(Work item): Reproduce exactly the lines of the material beneath, from the line that contains "-- simpl in Hlong. lia." to the line that contains "first [kept] questions", both included, and no other lines.

---- Data for the task

Lemma render_all_length i questions entries :
  render_all i questions = Returned entries -> length entries = length questions.
Proof.
  revert i entries. induction questions as [|q rest IH]; intros i entries; simpl.
  - now intros [= <-].
  - destruct (entry_of i q); [|discriminate]. simpl.
    destruct (render_all (S i) rest) eqn:E; [|discriminate]. simpl.
    intros [= <-]. simpl. f_equal. eauto.
Qed.

Lemma format_entries_shape total i questions so_far max entries :
  render_all i questions = Returned entries ->
  (total + 1 = i + length questions)%nat ->
  exists kept,
    (kept <= length entries)%nat
    /\ entries_from total i questions so_far max
       = Returned (firstn kept entries ++ trailer kept (length entries))
    /\ (forall j, (j < kept)%nat ->
          (so_far + total_length (firstn (S j) entries) <= max)%Z)
    /\ ((kept < length entries)%nat ->
          (so_far + total_length (firstn (S kept) entries) > max)%Z).
Proof.
  revert i so_far entries.
  induction questions as [|q rest IH]; intros i so_far entries; simpl.
  - intros [= <-] _. exists 0%nat. simpl.
    split; [lia|]. split; [reflexivity|]. split; lia.
  - destruct (entry_of i q) as [entry|]; [|discriminate]. simpl.
    destruct (render_all (S i) rest) as [es|] eqn:Hes; [|discriminate]. simpl.
    intros [= <-] Htotal.
    pose proof (render_all_length _ _ _ Hes) as Hlen.
    destruct (_ >? _)%Z eqn:Hcut.
    + exists 0%nat. unfold trailer. simpl.
      replace (total - i + 1)%nat with (S (length es)) by lia.
      split; [lia|]. split; [reflexivity|]. split; [lia|]. intros _. lia.
    + destruct (IH (S i) (so_far + Z.of_nat (String.length entry))%Z es Hes
                   ltac:(lia)) as (kept & Hk & Hrun & Hfit & Hover).
      exists (S kept). rewrite Hrun. simpl.
      split; [lia|]. split; [reflexivity|]. split.
      * intros [|j] Hj.
        -- simpl. lia.
        -- specialize (Hfit j ltac:(lia)). simpl in *. lia.
      * intros Hlt. specialize (Hover ltac:(lia)). simpl in *. lia.
Qed.

Lemma render_all_take i questions entries kept :
  render_all i questions = Returned entries ->
  render_all i (firstn kept questions) = Returned (firstn kept entries).
Proof.
  revert i entries kept. induction questions as [|q rest IH]; intros i entries kept; simpl.
  - intros [= <-]. now destruct kept.
  - destruct (entry_of i q) as [entry|] eqn:He; [|discriminate]. simpl.
    destruct (render_all (S i) rest) as [es|] eqn:Hes; [|discriminate]. simpl.
    intros [= <-]. destruct kept as [|k]; [reflexivity|]. simpl.
    rewrite He. simpl. now rewrite (IH _ _ k Hes).
Qed.

Lemma render_all_lookup i questions entries k :
  render_all i questions = Returned entries ->
  (k < length entries)%nat ->
  exists q entry,
    questions !! k = Some q /\ entries !! k = Some entry
    /\ entry_of (i + k) q = Returned entry.
Proof.
  revert i entries k. induction questions as [|q rest IH]; intros i entries k; simpl.
  - intros [= <-]. simpl. lia.
  - destruct (entry_of i q) as [entry|] eqn:He; [|discriminate]. simpl.
    destruct (render_all (S i) rest) as [es|] eqn:Hes; [|discriminate]. simpl.
    intros [= <-] Hk. destruct k as [|k].
    + exists q, entry. rewrite Nat.add_0_r. auto.
    + simpl in Hk. destruct (IH _ _ k Hes ltac:(lia)) as (q' & e' & ? & ? & He').
      exists q', e'. repeat split; auto.
      now replace (i + S k)%nat with (S i + k)%nat by lia.
Qed.

Lemma total_length_app l l' :
  total_length (l ++ l') = (total_length l + total_length l')%Z.
Proof. induction l as [|e l IH]; simpl; [reflexivity|]. rewrite IH. lia. Qed.

Lemma trailer_text kept total :
  trailer kept total
  = if (kept <? total)%nat
    then [String (ascii_of_N 10)
            ("... and " +:+ pretty (total - kept)%nat +:+ " more questions")]
    else [].
Proof. reflexivity. Qed.

(** The parts of the loop, given where it stops: the questions before the
    cut render and fit, and the question at the cut, if there is one,
    renders and does not fit.  The questions after the cut are not looked
    at. *)
Lemma format_entries_cut total i questions so_far max kept entries :
  (total + 1 = i + length questions)%nat ->
  (kept <= length questions)%nat ->
  render_all i (firstn kept questions) = Returned entries ->
  (forall j, (j < kept)%nat ->
     (so_far + total_length (firstn (S j) entries) <= max)%Z) ->
  ((kept < length questions)%nat ->
     exists q entry,
       questions !! kept = Some q /\ entry_of (i + kept) q = Returned entry
       /\ (so_far + total_length entries + Z.of_nat (String.length entry) > max)%Z) ->
  entries_from total i questions so_far max
  = Returned (entries ++ trailer kept (length questions)).
Proof.
  revert i so_far kept entries.
  induction questions as [|q rest IH]; intros i so_far kept entries Htotal Hk.
  - simpl in Hk. replace kept with 0%nat by lia. simpl. now intros [= <-].
  - destruct kept as [|k].
    + simpl. intros [= <-] _ Hover.
      destruct (Hover ltac:(lia)) as (q' & entry & [= <-] & Hentry & Hlong).
      rewrite Nat.add_0_r in Hentry. rewrite Hentry. simpl in *.
      match goal with |- context [(?a >? ?b)%Z] => destruct (Z.gtb_spec a b) end; [|lia].
      unfold trailer. simpl.
      now replace (total - i + 1)%nat with (S (length rest)) by lia.
    + cbn [firstn render_all format_entries].
      destruct (entry_of i q) as [entry|]; [|discriminate]. cbn [mbind outcome_bind].
      destruct (render_all (S i) (firstn k rest)) as [es|] eqn:Hes; [|discriminate].
      cbn [mbind outcome_bind]. intros [= <-] Hfit Hover.
      pose proof (Hfit 0%nat ltac:(lia)) as Hfirst. simpl in Hfirst.
      match goal with |- context [(?a >? ?b)%Z] => destruct (Z.gtb_spec a b) end; [lia|].
      rewrite (IH (S i) (so_far + Z.of_nat (String.length entry))%Z k es).
      * reflexivity.
      * simpl in Htotal. lia.
      * simpl in Hk. lia.
      * exact Hes.
      * intros j Hj. specialize (Hfit (S j) ltac:(lia)). simpl in *. lia.
      * intros Hlt. simpl in Hover.
        destruct (Hover ltac:(lia)) as (q' & e' & Hq' & He' & Hlong).
        exists q', e'. split; [exact Hq'|]. split.
        -- now replace (S i + k)%nat with (i + S k)%nat by lia.
        -- simpl in Hlong. lia.
Qed.

(** C8: [format_context] returns the empty string for no questions.
    Otherwise it returns the header, the separator line, the entries of the
    first [kept] questions whole and in order and, when some questions are
    left, one trailer, which is a line break and the text
    [... and N more questions] with [N] the number of the questions left out,
    all joined by line breaks.  The cut is at the first entry that does not
    fit: every kept entry fitted within [max_context_length] when it was
    added, and the entry of the first question left out did not; the later
    questions are not rendered.  (An entry is the rendered block of a
    question, with its excerpt of at most 500 characters.)  When all the
    questions render there is such a cut. *)
Theorem format_context_whole_entries (questions : list Doc) (max_context_length : Z) :
  format_context float_repr float_percent tags_repr [] max_context_length = Returned ""
  /\ (forall kept entries,
        questions <> [] ->
        (kept <= length questions)%nat ->
        render_all 1 (firstn kept questions) = Returned entries ->
        (forall j, (j < kept)%nat ->
           (total_length (firstn (S j) entries) <= max_context_length)%Z) ->
        ((kept < length questions)%nat ->
           exists q entry,
             questions !! kept = Some q
             /\ format_entry float_repr float_percent tags_repr (S kept) q = Returned entry
             /\ (total_length entries + Z.of_nat (String.length entry)
                 > max_context_length)%Z) ->
        format_context float_repr float_percent tags_repr questions max_context_length
        = Returned (PyStr.join (String (ascii_of_N 10) "")
            (["RELEVANT PAST PAPER QUESTIONS:";
              "--------------------------------------------------"]
             ++ entries
             ++ (if (kept <? length questions)%nat
                 then [String (ascii_of_N 10)
                         ("... and " +:+ pretty (length questions - kept)%nat
                          +:+ " more questions")]
                 else []))))
  /\ (forall entries,
        questions <> [] ->
        render_all 1 questions = Returned entries ->
        exists kept,
          (kept <= length questions)%nat
          /\ render_all 1 (firstn kept questions) = Returned (firstn kept entries)
          /\ (forall j, (j < kept)%nat ->
                (total_length (firstn (S j) (firstn kept entries)) <= max_context_length)%Z)
          /\ ((kept < length questions)%nat ->
                exists q entry,
                  questions !! kept = Some q
                  /\ format_entry float_repr float_percent tags_repr (S kept) q
                     = Returned entry
                  /\ (total_length (firstn kept entries) + Z.of_nat (String.length entry)
                      > max_context_length)%Z)).
Proof.
  split; [reflexivity|]. split.
  - intros kept entries Hne Hk Hentries Hfit Hover.
    destruct questions as [|q rest] eqn:Hq; [congruence|]. rewrite <- Hq in *.
    assert (Hrun : format_entries float_repr float_percent tags_repr (length questions) 1
                     questions 0 max_context_length
                   = Returned (entries ++ trailer kept (length questions))).
    { apply format_entries_cut; auto; lia. }
    unfold format_context. rewrite Hq at 1. rewrite Hrun. reflexivity.
  - intros entries Hne Hentries.
    pose proof (render_all_length _ _ _ Hentries) as Hlen.
    destruct (format_entries_shape (length questions) 1 questions 0 max_context_length
                entries Hentries ltac:(lia)) as (kept & Hk & _ & Hfit & Hover).
    exists kept. split; [lia|]. split; [now apply render_all_take|]. split.
    + intros j Hj. rewrite firstn_firstn.
      replace (Nat.min (S j) kept) with (S j) by lia. apply (Hfit j Hj).
    + intros Hlt. rewrite <- Hlen in Hlt.
      destruct (render_all_lookup _ _ _ _ Hentries Hlt) as (q & entry & Hq & He & Hentry).
      exists q, entry. split; [exact Hq|]. split; [exact Hentry|].
      specialize (Hover Hlt). rewrite (take_S_r _ _ _ He), total_length_app in Hover.
      simpl in Hover. lia.
Qed.

End ContextProperties.

(** ** Batches *)

Section BatchProperties.

Variable embedding_dim : nat.
Variable encode : string -> outcome Vec.
Variable float_repr : float -> string.
Variable float_percent : float -> string.
Variable tags_repr : list (string * string) -> string.
Variable Client : Type.
Variable mcp_answer : Client -> string -> option string -> string -> option string * Client.

Local Abbreviation answer :=
  (answer_question embedding_dim encode float_repr float_percent tags_repr Client mcp_answer).
Local Abbreviation batch_from :=
  (batch_loop embedding_dim encode float_repr float_percent tags_repr Client mcp_answer).
Local Abbreviation batch :=
  (batch_answer_questions embedding_dim encode float_repr float_percent tags_repr Client
     mcp_answer).

(** A stored record whose question is text (or absent). *)
Definition has_text (m : Doc) : Prop := exists s, get m "question" (VStr "") = VStr s.

(** The records of the orchestrator's index, if it has one, hold text. *)
Definition well_formed (self : MCPOrchestrator) : Prop :=
  forall rag, rag_system self = Some rag -> Forall has_text (metadata rag).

--------

(Solution to this problem):
        -- simpl in Hlong. lia.
Qed.

(** C8: [format_context] returns the empty string for no questions.
    Otherwise it returns the header, the separator line, the entries of the
    first [kept] questions whole and in order and, when some questions are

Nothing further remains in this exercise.